In the War Office, the general staff work, under the Chief of the Imperial General Staff, is classified into three main heads, for each of which there is a general officer as “director.” These are: (a) Military Operations, in which all strategical matters connected with imperial defence and operations overseas are studied, (b) Staff Duties, which organizes and co-ordinates the whole of the general staff work, and also deals with questions of war organization. (c) Military Training, which supervises the Staff College and other educational institutions and also the Officers' Training Corps, and controls and in some cases conducts the professional examinations of officers and candidates for commissions. Under this branch is placed the section which arranges questions of home defence.
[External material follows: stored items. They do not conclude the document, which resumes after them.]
(** X16.  A successful [filter_data] on a well-formed table returns a
    well-formed table with the same columns in the same order and the same
    index name; it has no more rows than the input, and every row label of
    the result is a row label of the input. *)
Theorem filter_data_shape
        (parse_query : string -> option Expr)
        (object_cmp : Cmp -> Cell -> Cell -> Result bool)
        (object_agg : AggFunc -> Series -> Result Cell)
        (df df1 : DataFrame) (condition : string) :
  wf_df df ->
  filter_data parse_query object_cmp object_agg df condition = Ok df1 ->
  wf_df df1 /\
  columns df1 = columns df /\
  df_index_name df1 = df_index_name df /\
  (nrows df1 <= nrows df)%nat /\
  (forall label, In label (df_index df1) -> In label (df_index df)).
Proof.
  intros Hwf H. apply filter_data_inv in H as (e & m & _ & _ & ->).
  split; [now apply select_rows_wf|].
  split; [apply columns_select_rows|].
  split; [reflexivity|].
  split; [apply select_length_le|].
  intros label. apply select_In.
Qed.

Lemma filter_data_shape_witness :
  wf_df (select_rows [true; true; false] staff) /\
  columns (select_rows [true; true; false] staff) = columns staff /\
  df_index_name (select_rows [true; true; false] staff)
  = df_index_name staff /\
  (nrows (select_rows [true; true; false] staff) <= nrows staff)%nat /\
  (forall label,
      In label (df_index (select_rows [true; true; false] staff)) ->
      In label (df_index staff)).
Proof.
  apply (filter_data_shape sample_parse_query raise_cmp raise_agg staff
           (select_rows [true; true; false] staff)
           "salary > 50 and score <= 1").
  - exact staff_wf.
  - reflexivity.
Defined.

(** X17.  Every row [filter_data] keeps satisfies the condition: for a
    condition without a reduction of a column, evaluating it on the result
    of a successful filter of a well-formed table gives [True] for each of
    its rows. *)
Theorem filter_data_kept_rows_match
        (parse_query : string -> option Expr)
        (object_cmp : Cmp -> Cell -> Cell -> Result bool)
        (object_agg : AggFunc -> Series -> Result Cell)
        (df df1 : DataFrame) (condition : string) (e : Expr) :
  wf_df df ->
  parse_query condition = Some e ->
  uses_agg e = false ->
  filter_data parse_query object_cmp object_agg df condition = Ok df1 ->
  eval_expr object_cmp object_agg df1 e = Ok (repeat true (nrows df1)).
Proof.
  intros Hwf Hparse Hagg H.
  apply filter_data_inv in H as (e' & m & Hparse' & Hm & ->).
  rewrite Hparse in Hparse'. injection Hparse' as <-.
  rewrite (eval_expr_select _ _ _ _ _ Hagg Hm m). f_equal.
  apply select_full. exact (eval_expr_length _ _ _ _ _ Hwf Hm).
Qed.

Lemma filter_data_kept_rows_match_witness :
  eval_expr raise_cmp raise_agg (select_rows [true; true; false] staff)
    (EAnd (ECmp Gt (TCol "salary") (TLit (CInt 50)))
          (ECmp Le (TCol "score") (TLit (CInt 1))))
  = Ok (repeat true (nrows (select_rows [true; true; false] staff))).
Proof.
  apply (filter_data_kept_rows_match sample_parse_query raise_cmp raise_agg
           staff (select_rows [true; true; false] staff)
           "salary > 50 and score <= 1").
  - exact staff_wf.
  - reflexivity.
  - reflexivity.
  - reflexivity.
Defined.

(** X18.  Filtering composes: when a condition parses as [a and b], with
    [b] free of reductions of a column, and [filter_data] succeeds with
    it, then filtering by [a] succeeds, and filtering its result by [b]
    succeeds and gives the same table as the conjunction did. *)
Theorem filter_data_conjunction
        (parse_query : string -> option Expr)
        (object_cmp : Cmp -> Cell -> Cell -> Result bool)
        (object_agg : AggFunc -> Series -> Result Cell)
        (df df2 : DataFrame) (cond cond_a cond_b : string) (a b : Expr) :
  parse_query cond = Some (EAnd a b) ->
  parse_query cond_a = Some a ->
  parse_query cond_b = Some b ->
  uses_agg b = false ->
  filter_data parse_query object_cmp object_agg df cond = Ok df2 ->
  exists df1,
    filter_data parse_query object_cmp object_agg df cond_a = Ok df1 /\
    filter_data parse_query object_cmp object_agg df1 cond_b = Ok df2.
Proof.
  intros Hp Hpa Hpb Hagg H.
  apply filter_data_inv in H as (e & m & He & Hm & ->).
  rewrite Hp in He. injection He as <-. simpl in Hm.
  apply bind_ok in Hm as (ma & Hma & Hm).
  apply bind_ok in Hm as (mb & Hmb & [= <-]).
  exists (select_rows ma df). split.
  - now apply filter_data_mask with (e := a).
  - rewrite (filter_data_mask _ _ _ _ cond_b b (select ma mb) Hpb).
    + now rewrite select_rows_and.
    + now apply eval_expr_select.
Qed.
The administrative work is divided between the three departments of the Adjutant-General (peace organization, mobilization arrangements, record offices and routine orders, medals, regimental distinctions, titles, &c. ; certain artillery and engineer services ; and the large and exceedingly important service of personnel, discipline, recruiting, casualties, drafts and reliefs) ; the Quartermaster-General (movements and quartering, barracks, railway administration, mobilization arrangements for rail and sea transportation; remounts and registration of horses for service in war; Army Service Corps work, including horse and mechanical transport, vehicles, &c. ; training of administrative personnel; veterinary duties; provision and maintenance of supplies, clothing and stores) ; the Master-General of the Ordnance (armaments and weapons of all kinds, ammunition and explosive stores, military engineering and fortifications, barrack and building construction). Besides these three departments there are the civil departments of the Civil Member of the Army Council, under whom, on account of its citizen character, has been placed the administration of the Territorial Force, and who has further all duties connected with war department lands, roads, &c. ; and of the Finance Minister, which works out the annual estimates, examines financial proposals such as contracts, administers the Army Pay Department, and deals with accounts and audits.

Directly under the Army Council is the department of the Inspector-General of the Forces, whose duties are to review and report upon the training and efficiency of all troops under the home government, the state of stores, remounts, &c, with regard to war requirements, and the condition of fortifications.

See Bronsart von Schellendorf, Duties of the General Staff (Eng. trans., 1904); Spenser Wilkinson, The Brain of an Army; British official Field Service Regulations (1909); pt. ii.; King's Regulations, and Field Service Pocket Book; v. Janson, Generalstabsdienst im' Frieden (1901) ; French official Aide-Mémoire de l'officier d'état-major.

  1. The "general staff" was simply the list of general officers.